> WORK TO COMPLETE: Every line of the data below should be printed exactly.

> MATERIAL FOR THE TASK:
============================================================

Lemma processAttrs_Ok (b : Builder) (path : ValuePath) :
  ∀ attrs res0 rem0 res1 rem1,
    processAttrs b path attrs res0 rem0 = Ok (res1, rem1) →
    (∀ nm value, In (nm, value) attrs → isXmlnsAttr nm = false →
       ∃ m p, dictGet am_name (name nm) (attrMappings b) = Some m
              ∧ parse (am_validator m)
                  (andThen path (str "Attr " ++ XmlName.toString nm)) value = Ok p)
    ∧ (∀ x, In x rem0 →
         In x rem1
         ∨ ∃ nm value, In (nm, value) attrs ∧ isXmlnsAttr nm = false ∧ name nm = x).
Proof.
  intros attrs0. induction attrs0 as [|[nm value] attrs0 IH]; intros res0 rem0 res1 rem1 H;
    cbn [processAttrs] in H.
  - injection H as <- <-. split; [intros ? ? [] | auto].
  - fold (isXmlnsAttr nm) in H. destruct (isXmlnsAttr nm) eqn:Ex.
    + destruct (IH _ _ _ _ H) as [Ha Hr]. split.
      * intros nm' value' [E | Hin] Hx; [injection E as <- <-; congruence | eauto].
      * intros x Hx. destruct (Hr x Hx) as [? | (nm' & value' & Hin & ? & ?)]; [auto|].
        right. exists nm', value'. split; [right; exact Hin | auto].
    + destruct (dictGet am_name (name nm) (attrMappings b)) as [m|] eqn:Em; [|discriminate].
      destruct (parse _ _ _) as [p | |] eqn:Ep; [|discriminate..].
      destruct (IH _ _ _ _ H) as [Ha Hr]. split.
      * intros nm' value' [E | Hin] Hx; [injection E as <- <-; eauto | eauto].
      * intros x Hx. destruct (In_setDelete x (name nm) rem0 Hx) as [-> | Hx'].
        { right. exists nm, value. split; [left; reflexivity | auto]. }
        destruct (Hr x Hx') as [? | (nm' & value' & Hin & ? & ?)]; [auto|].
        right. exists nm', value'. split; [right; exact Hin | auto].
Qed.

============================================================

> EXERCISE RESULT:
Lemma processAttrs_Ok (b : Builder) (path : ValuePath) :
  ∀ attrs res0 rem0 res1 rem1,
    processAttrs b path attrs res0 rem0 = Ok (res1, rem1) →
    (∀ nm value, In (nm, value) attrs → isXmlnsAttr nm = false →
       ∃ m p, dictGet am_name (name nm) (attrMappings b) = Some m
              ∧ parse (am_validator m)
                  (andThen path (str "Attr " ++ XmlName.toString nm)) value = Ok p)
    ∧ (∀ x, In x rem0 →
         In x rem1
         ∨ ∃ nm value, In (nm, value) attrs ∧ isXmlnsAttr nm = false ∧ name nm = x).
Proof.
  intros attrs0. induction attrs0 as [|[nm value] attrs0 IH]; intros res0 rem0 res1 rem1 H;
    cbn [processAttrs] in H.
  - injection H as <- <-. split; [intros ? ? [] | auto].
  - fold (isXmlnsAttr nm) in H. destruct (isXmlnsAttr nm) eqn:Ex.
    + destruct (IH _ _ _ _ H) as [Ha Hr]. split.
      * intros nm' value' [E | Hin] Hx; [injection E as <- <-; congruence | eauto].
      * intros x Hx. destruct (Hr x Hx) as [? | (nm' & value' & Hin & ? & ?)]; [auto|].
        right. exists nm', value'. split; [right; exact Hin | auto].
    + destruct (dictGet am_name (name nm) (attrMappings b)) as [m|] eqn:Em; [|discriminate].
      destruct (parse _ _ _) as [p | |] eqn:Ep; [|discriminate..].
      destruct (IH _ _ _ _ H) as [Ha Hr]. split.
      * intros nm' value' [E | Hin] Hx; [injection E as <- <-; eauto | eauto].
      * intros x Hx. destruct (In_setDelete x (name nm) rem0 Hx) as [-> | Hx'].
        { right. exists nm, value. split; [left; reflexivity | auto]. }
        destruct (Hr x Hx') as [? | (nm' & value' & Hin & ? & ?)]; [auto|].
        right. exists nm', value'. split; [right; exact Hin | auto].
Qed.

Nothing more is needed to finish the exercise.